La celletta Zampeschi, storia di un recupero
Era stato costruito nel ‘500 e poi distrutto dai bombardamenti
Cos' la Società Operaia di Mutuo Soccorso ha salvato il monumento
Al Musas, il Museo Storico e Archeologico di Santarcangelo, si può osservare un dipinto su tavola del ravennate Luca Longhi. Si tratta di una Madonna con bambino e i santi Giorgio e Francesco (1531). A destra di chi guarda, è raffigurato nella sua armatura un piccolo orante inginocchiato: è Antonello Zampeschi cui si deve l'erezione di una preziosa cappella all'inizio del ‘500. La celletta Zampeschi fu costruita su uno dei percorsi matrice dell'antico borgo di Santarcangelo sul colle Giove.
La Chiesa aveva infeudato Santarcangelo (1530-34) agli Zampeschi, signori di Forlimpopoli. Giunsero con il cognome Armuzzi cambiato poi volgarmente in Zampeschi per un difetto a una gamba. La cella rimase aperta al culto sino alla vigilia della guerra (1940).
Negli anni '70 la cappella era ridotta ad un cumulo di macerie, poiché i bombardamenti avevano distrutto il tetto e l'incuria e gli agenti atmosferici avevano fatto il resto. Oggi è sotto gli occhi di tutti come esempio di recupero architettonico e di nuova destinazione d'uso. E' infatti sede della stessa Società Operaia di Mutuo Soccorso che l'ha salvata dalla rovina, ma anche contenitore per manifestazioni (conferenze, concerti, mostre) mentre ospita la biblioteca e gli archivi della stessa Società.
Ma come accadde che la Società Operaia di Mutuo Soccorso iniziò a soccorrere i monumenti del paese? Fondata il 4 maggio 1869 da Ludovico Marini, el secondo dopoguerra la Società santarcangiolese indirizzò le proprie energie verso le emergenze monumentali ‘bisognose' (come la Pieve e la Celletta) pur nella contemplazione dei principi mutualistici, il cui fine primario sarebbe rimasto sino alla metà degli anni ‘60 l'assicurazione della erogazione di sussidi ai soci (in caso di malattia, incapacità al lavoro e vecchiaia, soccorsi alle famiglie dei soci defunti). Poi si trasforma in presidio attivo della tutela, facendo propria la salvaguardia di un contesto urbano che è bene di tutti.

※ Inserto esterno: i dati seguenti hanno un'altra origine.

(** Three writes go through, then the second query fails. *)
Lemma list_projects_fallback_after_seeding_witness :
  let w := Scenario.empty_db [false; false; false; false; true] in
  fst (list_projects None w) = Ret (ProjectsResponse [0; 1; 2]%nat)
  ∧ writes (calls (snd (list_projects None w)))
      = [ CreateDocument "project" (DictRef 0);
          CreateDocument "project" (DictRef 1);
          CreateDocument "project" (DictRef 2) ].
Proof.
  intros w.
  assert (Hq : (get_documents "project" ∅ 50 (heap w) (store_state w)).1.1 = Ret []).
  { vm_compute. reflexivity. }
  eapply (list_projects_fallback_after_seeding None w DbHandle _ _
            (Exception "store operation failed") _ _ eq_refl (call_result_eta _ _ Hq)).
  apply call_result_eta. vm_compute. reflexivity.
Defined.
End more_scenarios.
(** * cleverbot-free: a model of [index.js] and its specification

    The module [index.js] keeps its configuration, its session and two
    request counters in module-level variables, talks to the remote
    service through [axios], and retries failed exchanges.  This file
    embeds that module in Rocq:

    - the module variables become the record [machine], threaded through
      a state-and-exception monad [M];
    - the outside world ([axios.get], [axios.post], [Date.now],
      [Math.random]) is an oracle [world], indexed by the number of calls
      made so far; every request, sleep and console line is appended to a
      trace of [event]s;
    - the caller's [context] array lives in a store of arrays addressed by
      location, because [Array.prototype.reverse] works in place.

    Modelling conventions.  JavaScript strings are sequences of 16-bit
    code units; the model takes the strings whose code units fit in 8 bits
    (Rocq's [string]), on which [encodeURIComponent] is total.  JavaScript
    numbers are modelled by [Z]: the settings and counters of the module
    are integers, so fractional and non-finite doubles are left out.
    [md5] ([scripts/md5.js]) and [SUPPORTED_LANGUAGES]
    ([scripts/languages.js]) are parameters. *)

From Stdlib Require Import ZArith String Ascii List Bool Lia QArith Qround DecimalString.

From stdpp Require Import base gmap strings list.

Local Open Scope Z_scope.

(** ** JavaScript strings *)

Module JsString.

(** [s.substring(a, b)]: the code units at indices [min a b] up to, not
    including, [max a b], clipped to the length of [s]. *)
Definition substring (s : string) (a b : nat) : string :=
  String.substring (Nat.min a b) (Nat.max a b - Nat.min a b) s.

(** [s.split(sep)] for a one-character separator. *)
Fixpoint split (sep : ascii) (s : string) : list string :=
  match s with
  | EmptyString => [EmptyString]
  | String c s' =>
      if Ascii.eqb c sep then EmptyString :: split sep s'
      else match split sep s' with
           | x :: xs => String c x :: xs
           | [] => [String c EmptyString]
           end
  end.

(** Template-literal printing of numbers. *)
Definition of_nat (n : nat) : string := NilZero.string_of_uint (Nat.to_uint n).

Definition of_Z (z : Z) : string := NilZero.string_of_int (Z.to_int z).

(** Template-literal printing of a possibly undefined string. *)
Definition of_option (o : option string) : string :=
  match o with Some s => s | None => "undefined" end.

(** Truthiness of a possibly undefined string: [undefined] and the
    empty string are falsy. *)
Definition truthy (o : option string) : bool :=
  match o with
  | Some EmptyString | None => false
  | Some _ => true
  end.

Definition hex_digit (n : nat) : ascii :=
  if (n <? 10)%nat then ascii_of_nat (48 + n) else ascii_of_nat (55 + n).

Definition percent (byte : nat) : string :=
  String "%" (String (hex_digit (byte / 16)) (String (hex_digit (byte mod 16)) EmptyString)).

(** The characters [encodeURIComponent] leaves alone:
    [A-Z a-z 0-9 - _ . ! ~ * ' ( )]. *)
Definition unreserved (c : ascii) : bool :=
  let n := nat_of_ascii c in
  ((65 <=? n) && (n <=? 90) || (97 <=? n) && (n <=? 122) || (48 <=? n) && (n <=? 57)
   || (n =? 45) || (n =? 95) || (n =? 46) || (n =? 33) || (n =? 126) || (n =? 42)
   || (n =? 39) || (n =? 40) || (n =? 41))%nat.
Lemma land_INT_MIN_nonneg (q : Z) : 0 <= q <= INT_MAX -> Z.land q INT_MIN = 0.
Proof.
  intros H. change INT_MIN with (Z.lnot (Z.ones 31)).
  rewrite <- Z.ldiff_land, Z.ldiff_ones_r, Z.shiftr_div_pow2 by lia.
  unfold INT_MAX in H. rewrite Z.div_small by lia. apply Z.shiftl_0_l.
Qed.

Lemma lor_INT_MIN (q : Z) : 0 <= q <= INT_MAX -> Z.lor q INT_MIN = q + INT_MIN.
Proof.
  intros H. pose proof (land_INT_MIN_nonneg q H) as H0.
  rewrite <- Z.lxor_lor by exact H0. symmetry. apply Z.add_nocarry_lxor, H0.
Qed.

Lemma lxor_INT_MIN_nonneg (q : Z) : 0 <= q <= INT_MAX -> Z.lxor q INT_MIN = q + INT_MIN.
Proof.
  intros H. symmetry. apply Z.add_nocarry_lxor, land_INT_MIN_nonneg, H.
Qed.



(** ** The range of the cells *)

Lemma In_positions_from (a n j : Z) : 0 <= a -> In j (positions_from a n) <-> a <= j < n.
Proof.
  intros Ha. unfold positions_from. rewrite in_map_iff. split.
  - intros (k & <- & Hk). apply in_seq in Hk. lia.
  - intros H. exists (Z.to_nat j). split; [lia|]. apply in_seq. lia.
Qed.
















(** ** The drivers pass through their intermediate states *)

Section Intermediate.
Variable malloc_ok : nat -> bool.
Variable malloc_junk : nat -> Z -> Z.
Variable SA_addr : Z.



End Intermediate.
(** * Azurite blob handlers: a shallow embedding of the handler layer

    The development follows three TypeScript classes of the blob service:
    - [ContainerHandler]  (container lifecycle and the two blob listings),
    - [ServiceHandler]    (service properties, container listing, stubs),
    - [BaseBlobHandler]   (validation of a copy source).

    Handlers are thin: they read the request context, call the metadata
    store or the network, and build a response object.  The store, the
    network, the etag generator and the XML/URL parsers are collaborators
    that live outside these classes; they are gathered in a record [Env]
    and every handler is a function of it.  Calls to the store and to the
    network are written to a trace carried by the [World], so that "what
    was handed to the store" and "no request was sent" are plain facts
    about that trace. *)

From Stdlib Require Import ZArith String Ascii List Lia.
From stdpp Require Import base option list strings gmap pretty.

Open Scope Z_scope.
Open Scope string_scope.

(* ===================================================================== *)
(** ** JavaScript primitives used by the handlers *)
(* ===================================================================== *)

Module Js.

(** [x || d] on an optional string: [undefined] and [""] are falsy. *)
Definition str_or (x : option string) (d : string) : string :=
  match x with
  | Some EmptyString => d
  | Some s => s
  | None => d
  end.

(** [x || d] on an optional number: [undefined] and [0] are falsy. *)
Definition num_or (x : option Z) (d : Z) : Z :=
  match x with
  | Some 0 => d
  | Some n => n
  | None => d
  end.

(** [s.length]. *)
Definition length (s : string) : Z := Z.of_nat (String.length s).

(** Drop the first [n] characters. *)
Fixpoint skip (n : nat) (s : string) : string :=
  match n, s with
  | O, _ => s
  | S _, EmptyString => EmptyString
  | S n', String _ s' => skip n' s'
  end.

(** First position [>= k] at which [search] occurs, where [s] is the
    part of the subject that starts at position [k]. *)
Fixpoint scan (search s : string) (k : nat) : option nat :=
  if String.prefix search s then Some k
  else match s with
       | EmptyString => None
       | String _ s' => scan search s' (S k)
       end.

(** [s.indexOf(search, position)]: the position is clamped to
    [0 .. s.length]; the answer is [-1] when there is no occurrence. *)
Definition indexOf (s search : string) (position : Z) : Z :=
  let start := Nat.min (Z.to_nat position) (String.length s) in
  match scan search (skip start s) start with
  | Some i => Z.of_nat i
  | None => -1
  end.

(** [s.substr(start, len)]: a negative [start] counts from the end, a
    non-positive [len] gives the empty string. *)
Definition substr (s : string) (start len : Z) : string :=
  let from := if (start <? 0)%Z then Z.max (length s + start) 0 else start in
  if (len <=? 0)%Z then EmptyString
  else String.substring (Z.to_nat from) (Z.to_nat len) s.

(** [s.replace(/\n+/gm, "")]: every line feed is removed. *)
Fixpoint strip_newlines (s : string) : string :=
  match s with
  | EmptyString => EmptyString
  | String c s' =>
      if Ascii.eqb c "010"%char then strip_newlines s'
      else String c (strip_newlines s')
  end.

(** White space skipped by [parseInt]: TAB, LF, VT, FF, CR and space. *)
Definition is_space (c : ascii) : bool :=
  let n := nat_of_ascii c in
  ((9 <=? n)%nat && (n <=? 13)%nat) || (n =? 32)%nat.

Definition digit_of (c : ascii) : option Z :=
  let n := nat_of_ascii c in
  if ((48 <=? n)%nat && (n <=? 57)%nat)%bool then Some (Z.of_nat n - 48)
  else None.

Fixpoint trim_start (s : string) : string :=
  match s with
  | String c s' => if is_space c then trim_start s' else s
  | EmptyString => s
  end.

(** Value of the longest prefix of decimal digits; [acc] is [None]
    until a first digit has been read. *)
Fixpoint digits (s : string) (acc : option Z) : option Z :=
  match s with
  | EmptyString => acc
  | String c s' =>
      match digit_of c with
      | Some d => digits s' (Some (10 * default 0 acc + d))
      | None => acc
      end
  end.

(** [parseInt(s, 10)]; [None] stands for [NaN].  The value is kept as
    an exact integer. *)
Definition parseInt10 (s : string) : option Z :=
  match trim_start s with
  | String "-"%char s' => Z.opp <$> digits s' None
  | String "+"%char s' => digits s' None
  | s' => digits s' None
  end.

(** A [Set<string>] keeps its elements in insertion order and ignores
    an element it already holds. *)
Definition set_add (x : string) (s : list string) : list string :=
  if decide (x ∈ s) then s else s ++ [x].

End Js.

(* ===================================================================== *)
(** ** Failures *)
(* ===================================================================== *)

(** Errors built by [StorageErrorFactory]; the store raises its own
    (container not found, lease conflicts, ...), kept here by code. *)
Inductive StorageError : Type :=
| InvalidHeaderValue (requestID HeaderName HeaderValue : string)
| CannotVerifyCopySource (requestID : string) (statusCode : Z) (message : string)
| StoreFailure (code : string) (statusCode : Z).

(** What a handler can throw. *)
Inductive Exn : Type :=
| Storage (e : StorageError)          (* a typed storage error *)
| PlainError (message : string)       (* [new Error(message)] *)
| AxiosRejected (status : option Z).  (* the HTTP client rejected *)

Inductive Outcome (A : Type) : Type :=
| Returned (a : A)
| Threw (e : Exn).
Arguments Returned {A} a.
Arguments Threw {A} e.

(* ===================================================================== *)
(** ** Models exchanged with the metadata store *)
(* ===================================================================== *)

Inductive LeaseStatusType := Locked | Unlocked.
Inductive LeaseStateType := Available | Leased | Expired | Breaking | Broken.
Inductive PublicAccessType := PublicContainer | PublicBlob.
Inductive ListBlobsIncludeItem :=
  Copy | Deleted | Metadata | Snapshots | Uncommittedblobs.

#[global] Instance ListBlobsIncludeItem_eq_dec : EqDecision ListBlobsIncludeItem.
Proof. solve_decision. Defined.

Module BlobModel.
Record t := mk
  { name : string;
    snapshot : string;
    deleted : option bool }.
End BlobModel.
(** * astro-coffee server: worker lifecycle hooks, start-up and shut-down

    A shallow embedding of [astrocoffee/coffeeserver.py] and
    [astrocoffee/handlers/coffee_workers.py].

    Python statements are written in a small state-and-exception monad
    that also records the externally visible calls a function makes, in
    program order.  Calls into libraries (tornado, the database layer,
    the OS) are events whose outcome is read from an environment. *)

From stdpp Require Import gmap strings list pretty.
From Stdlib Require Import ZArith QArith Lia.

Open Scope Z_scope.

(** ** Python: signals, exceptions, results *)

Inductive Signal := SIGINT | SIGTERM.

Global Instance Signal_eq_dec : EqDecision Signal.
Proof. solve_decision. Defined.

(** Exceptions that occur in the two modules.  [SystemExit c] is what
    [sys.exit(c)] raises. *)
Inductive Exc :=
| KeyboardInterrupt
| SocketError
| AttributeError
| UnboundLocalError
| SystemExit (code : Z)
| OtherError (what : string).

Global Instance Exc_eq_dec : EqDecision Exc.
Proof. solve_decision. Defined.

(** Ways in which a computation does not return a value. *)
Inductive Abort :=
| Raised (e : Exc)      (* an exception is propagating *)
| Blocked               (* the call in progress never returns *)
| Killed (sg : Signal)  (* the OS default action ended the process *)
| OutOfFuel.            (* the iteration budget given to a loop ran out *)

Inductive Res (A : Type) :=
| Ret (a : A)
| Stop (ab : Abort).
Arguments Ret {A} a.
Arguments Stop {A} ab.

(** Exit status of the interpreter when [main] ends with the given
    result: 0 on return, the code of [SystemExit], 1 for any other
    uncaught exception; no exit status when the process was ended by a
    signal or is still there. *)
Definition exit_status {A} (r : Res A) : option Z :=
  match r with
  | Ret _ => Some 0
  | Stop (Raised (SystemExit c)) => Some c
  | Stop (Raised _) => Some 1
  | Stop (Killed _) => None
  | Stop Blocked => None
  | Stop OutOfFuel => None
  end.

(** ** The monad *)

Record Run (St Ev A : Type) := mkRun {
  events : list Ev;
  final : St;
  result : Res A;
}.
Arguments mkRun {St Ev A} events final result.
Arguments events {St Ev A} r.
Arguments final {St Ev A} r.
Arguments result {St Ev A} r.

Definition Py (St Ev A : Type) : Type := St → Run St Ev A.

Section PyMonad.
Context {St Ev : Type}.

Definition ret {A} (a : A) : Py St Ev A :=
  λ s, mkRun [] s (Ret a).

Definition bind {A B} (m : Py St Ev A) (f : A → Py St Ev B) : Py St Ev B :=
  λ s,
    let r := m s in
    match result r with
    | Ret a =>
        let r' := f a (final r) in
        mkRun (events r ++ events r') (final r') (result r')
    | Stop ab => mkRun (events r) (final r) (Stop ab)
    end.

Definition emit (e : Ev) : Py St Ev unit :=
  λ s, mkRun [e] s (Ret tt).

Definition stop {A} (ab : Abort) : Py St Ev A :=
  λ s, mkRun [] s (Stop ab).

Definition raise {A} (e : Exc) : Py St Ev A := stop (Raised e).

Definition get : Py St Ev St :=
  λ s, mkRun [] s (Ret s).

Definition modify (f : St → St) : Py St Ev unit :=
  λ s, mkRun [] (f s) (Ret tt).

(** [try: body except <catches>: handler].  Only a propagating
    exception can be caught; the handler runs in the state the body
    left behind. *)
Definition try_except {A} (body : Py St Ev A) (catches : Exc → bool)
    (handler : Py St Ev A) : Py St Ev A :=
  λ s,
    let r := body s in
    match result r with
    | Stop (Raised e) =>
        if catches e then
          let r' := handler (final r) in
          mkRun (events r ++ events r') (final r') (result r')
        else r
    | _ => r
    end.
End PyMonad.

Global Instance Py_ret {St Ev} : MRet (Py St Ev) := λ A, ret.
Global Instance Py_bind {St Ev} : MBind (Py St Ev) := λ A B f m, bind m f.

(** ** Worker processes *)

(** A Python object stored as an attribute of the current process.
    [truthy] is its truth value; [cleanup] is what calling its cleanup
    method does ([close()] on a connection, [dispose()] on an engine):
    [None] when the call returns, [Some e] when it raises [e]. *)
Record PyObj := mkObj {
  obj_id : nat;
  truthy : bool;
  cleanup : option Exc;
}.

Inductive Disposition :=
| SIG_DFL
| SIG_IGN
| default_int_handler          (* the interpreter's own SIGINT handler *)
| Handler_recv_sigint.         (* [recv_sigint] of coffeeserver.py *)

Global Instance Disposition_eq_dec : EqDecision Disposition.
Proof. solve_decision. Defined.

(** The signal dispositions of a process. *)
Record SigTable := mkSigTable {
  on_SIGINT : Disposition;
  on_SIGTERM : Disposition;
}.

Definition disposition (t : SigTable) (sg : Signal) : Disposition :=
  match sg with
  | SIGINT => on_SIGINT t
  | SIGTERM => on_SIGTERM t
  end.

(** [signal.signal(sg, d)] *)
Definition signal_signal (sg : Signal) (d : Disposition) (t : SigTable) : SigTable :=
  match sg with
  | SIGINT => mkSigTable d (on_SIGTERM t)
  | SIGTERM => mkSigTable (on_SIGINT t) d
  end.

(** The table of a fresh interpreter. *)
Definition python_default_signals : SigTable :=
  mkSigTable default_int_handler SIG_DFL.

(** [def recv_sigint(signum, stack): raise KeyboardInterrupt]; the
    stack frame argument is not used and is left out. *)
Definition recv_sigint {St Ev} (signum : Signal) : Py St Ev unit :=
  raise KeyboardInterrupt.

(** What a process does when the signal [sg] is delivered to it. *)
Definition deliver {St Ev} (t : SigTable) (sg : Signal) : Py St Ev unit :=
  match disposition t sg with
  | SIG_IGN => ret tt
  | SIG_DFL => stop (Killed sg)
  | default_int_handler => raise KeyboardInterrupt
  | Handler_recv_sigint => recv_sigint sg
  end.

(** [mp.current_process()]: the process object with its dynamically
    added attributes, and the signal dispositions of that process. *)
Record Process := mkProcess {
  name : string;
  attrs : gmap string PyObj;
  sigs : SigTable;
}.

Inductive WEvent :=
| WSignal (sg : Signal) (d : Disposition)   (* signal.signal(sg, d) *)
| WGetDb (database_url : string)     (* database.get_astrocoffee_db(url) *)
| WDelAttr (attr : string)           (* del currproc.<attr> *)
| WConnClose (o : PyObj)             (* currproc.connection.close() *)
| WEngineDispose (o : PyObj)         (* currproc.engine.dispose() *)
| WAuthorsQuery (conn meta : PyObj) (include_affiliations : bool)
| WPrint (msg : string).

Definition set_attr (k : string) (o : PyObj) (p : Process) : Process :=
  mkProcess (name p) (<[k := o]> (attrs p)) (sigs p).

Definition del_attr (k : string) (p : Process) : Process :=
  mkProcess (name p) (delete k (attrs p)) (sigs p).

Definition set_signal (sg : Signal) (d : Disposition) (p : Process) : Process :=
  mkProcess (name p) (attrs p) (signal_signal sg d (sigs p)).

(** Truth value of [getattr(currproc, k, None)]. *)
Definition getattr_truthy (k : string) (p : Process) : bool :=
  match attrs p !! k with
  | Some o => truthy o
  | None => false
  end.

(** [if getattr(currproc, k, None): body] *)
Definition if_getattr (k : string) (body : Py Process WEvent unit)
    : Py Process WEvent unit :=
  currproc ← get;
  if getattr_truthy k currproc then body else mret tt.

(** [currproc.k]: AttributeError when the attribute is not there. *)
Definition getattr (k : string) : Py Process WEvent PyObj :=
  currproc ← get;
  match attrs currproc !! k with
  | Some o => mret o
  | None => raise AttributeError
  end.

(** [del currproc.k] *)
Definition delattr (k : string) : Py Process WEvent unit :=
  currproc ← get;
  match attrs currproc !! k with
  | Some _ => emit (WDelAttr k) ;; modify (del_attr k)
  | None => raise AttributeError
  end.

(** [currproc.k = o] *)
Definition setattr (k : string) (o : PyObj) : Py Process WEvent unit :=
  modify (set_attr k o).

(** Calling the cleanup method of an object. *)
Definition call_cleanup (o : PyObj) : Py Process WEvent unit :=
  match cleanup o with
  | None => mret tt
  | Some e => raise e
  end.

(** [database.get_astrocoffee_db] belongs to a module outside these two
    files; it is a parameter of the initializer: it returns the triple
    (engine, connection, metadata) or raises. *)
Definition DbFactory := string → Res (PyObj * PyObj * PyObj).

Definition setup_worker (get_astrocoffee_db : DbFactory) (database_url : string)
    : Py Process WEvent unit :=
  emit (WSignal SIGINT SIG_IGN) ;;
  modify (set_signal SIGINT SIG_IGN) ;;
  emit (WGetDb database_url) ;;
  match get_astrocoffee_db database_url with
  | Ret (engine, connection, metadata) =>
      setattr "engine" engine ;;
      setattr "connection" connection ;;
      setattr "metadata" metadata
  | Stop ab => stop ab
  end.
(** The last [len] bytes of a string (all of it when it is shorter). *)
Definition trailing (len : nat) (s : list byte) : list byte :=
  skipn (length s - len) s.

(** ** The cell *)

(** What the loop leaves behind: the root list [r], the variable [k], and
    (a ghost of the embedding) the values [k] had when [eq] was built, in
    the order of the turns. *)
Record loop_exit : Type := LoopExit {
  exit_r : list (Z * Z);
  exit_k : Z;
  tested : list Z
}.

Definition log_turn (k : Z) (x : loop_exit) : loop_exit :=
  LoopExit (exit_r x) (exit_k x) (k :: tested x).

(** [[
    while not r:
        eq = n * e - p * (k * p + 1)
        r = eq.roots(p, ring=ZZ)
        k += 2
    ]]
    entered with [r = None], so the body runs at least once; [None] is an
    exhausted fuel. *)
Fixpoint search (fuel : nat) (n e k : Z) : option loop_exit :=
  match fuel with
  | O => None
  | S fuel' =>
      let r := Sage.roots (n * e) k in
      let k' := k + 2 in
      match r with
      | [] => option_map (log_turn k) (search fuel' n e k')
      | _ :: _ => Some (LoopExit r k' [k])
      end
  end.

(** The variables of the cell after the decryption. *)
Record secrets : Type := Secrets {
  sec_p : Z;
  sec_q : Q;
  sec_d : Z;
  sec_plaintext : Z
}.

(** [[
    k = 2
    while not r: ...
    p = r[0][0]
    q = n / p
    d = inverse_mod(e, (p-1) * (q-1))
    plaintext = power_mod(ciphertext, d, n)
    ]] *)
Definition recover (fuel : nat) (n e ciphertext : Z) : outcome secrets :=
  match search fuel n e 2 with
  | None => OutOfFuel
  | Some x =>
      match exit_r x with
      | [] => Raise IndexError
      | (p, _) :: _ =>
          q <- Sage.div n p ;;
          d <- Sage.inverse_mod e (Qred (inject_Z (p - 1) * (q - 1))%Q) ;;
          plaintext <- Sage.power_mod ciphertext d n ;;
          Done (Secrets p q d plaintext)
      end
  end.

(** *** The cell over any answer of the library

    The function [search] runs the loop on the list that [Sage.roots]
    computes.  What the cell can rely on is less: the answer of
    [roots(ring=ZZ)] holds every integer root of the polynomial once, with
    its multiplicity, in an order that is the library's.  The relations
    below run the cell on any such answer. *)

Definition roots_answer (N k : Z) (r : list (Z * Z)) : Prop :=
  NoDup r /\
  forall x mu, In (x, mu) r <-> mu = 1 /\ N = x * (k * x + 1).
(** * onewaymirror: a shallow embedding of the connection engine

    The development follows the logging variant of the program
    (handleConn, proxyBytes, logSession, openLogFile, logPacket, waitConn,
    waitDead and the dispatcher loop of main).  Blocking operations
    (socket reads and writes, channel sends and receives, the dial) are the
    points at which the environment answers; sequential code between two
    such points is one step. *)

From Stdlib Require Import ZArith List String Ascii Strings.Byte Lia Bool.
From Stdlib Require Import DecimalString DecimalPos DecimalZ.
From stdpp Require Import gmap strings list.
Import ListNotations.
Open Scope Z_scope.

(** ** Go values *)

Module Go.

(** Go's [int] on the 64-bit targets: [+=] wraps around. *)
Definition wrap_int (z : Z) : Z := (z + 2 ^ 63) mod 2 ^ 64 - 2 ^ 63.
Definition add_int (a b : Z) : Z := wrap_int (a + b).

(** [len(x)] of a slice or of a string. *)
Definition len {A} (l : list A) : Z := Z.of_nat (length l).
Definition slen (s : string) : Z := Z.of_nat (String.length s).

(** [[]byte(s)] *)
Definition bytes (s : string) : list byte := list_byte_of_string s.

(** [b[lo:hi]]; the model keeps [len(b) = cap(b)], so it is defined for
    [0 <= lo <= hi <= len(b)] and panics ([None]) otherwise. *)
Definition slice (b : list byte) (lo hi : Z) : option (list byte) :=
  if (0 <=? lo) && (lo <=? hi) && (hi <=? len b)
  then Some (firstn (Z.to_nat (hi - lo)) (skipn (Z.to_nat lo) b))
  else None.

Definition NL : string := String "010"%char EmptyString.
Definition TAB : string := String "009"%char EmptyString.

(** [%v] of an integer. *)
Definition fmt_int (z : Z) : string := NilZero.string_of_int (Z.to_int z).

(** [strings.HasSuffix] *)
Definition HasSuffix (s suffix : string) : bool :=
  let n := String.length s in
  let m := String.length suffix in
  (m <=? n)%nat && String.eqb (substring (n - m) m s) suffix.

(** Error values, as far as the program tells them apart: the sentinel
    [io.EOF], a [*net.OpError] (which implements [net.Error]), and any
    other dynamic type, which may or may not implement [net.Error]. *)
Inductive error : Type :=
| EOF
| OpError (text : string) (temporary : bool)
| OtherError (type text : string) (net_temporary : option bool).

(** [err.Error()] *)
Definition Error (e : error) : string :=
  match e with
  | EOF => "EOF"
  | OpError text _ => text
  | OtherError _ text _ => text
  end.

Lo raccontano ancora con emozione i soci, in particolare Gian Franco Rughi, che da quasi quarant'anni è anche segretario della Società: "Bisognava ‘salvare' la Celletta. La partecipazione dei soci fu corale, economica e in manodopera".
La Società Operaia prima di tutto, nel 1975, stipulò un contratto di locazione con la Curia di Rimini, proprietaria del bene, per la durata di 80 anni, impegnandosi in tasse, imposte e quanto altro inerente al fabbricato e a sostenere tutte le spese di ordinaria e straordinaria manutenzione. Nel ‘77 la Società affidò al socio geometra Carlo Tosi il restauro conservativo su progetto dell'architetto Massimo Bottini. I lavori iniziarono nel maggio ‘78 e si conclusero nel settembre ‘80, ma ancora nel 1994 erano necessari altri interventi edili.
La cappella ha ancora il piccolo campanile con relativa campanella sul muro di facciata. All'interno non ci sono più i tre altari tradizionali distrutti dalla guerra. La costruzione è in mattoni a vista e il cornicione è realizzato con la sistematica composizione di tre mattoni sbozzati e modellati. La tipologia della cella è semplice e sfruttando la pendenza del sito si realizza un doppio volume, uno con accesso a via della Cella, l'altro sul retro.
La facciata posteriore, quasi in diretto contatto con i ruderi in parte risistemati della prima cinta muraria, è in piedi in parte probabilmente per la presenza di un contrafforte che irrigidiva la struttura laddove la pendenza era più accentuata.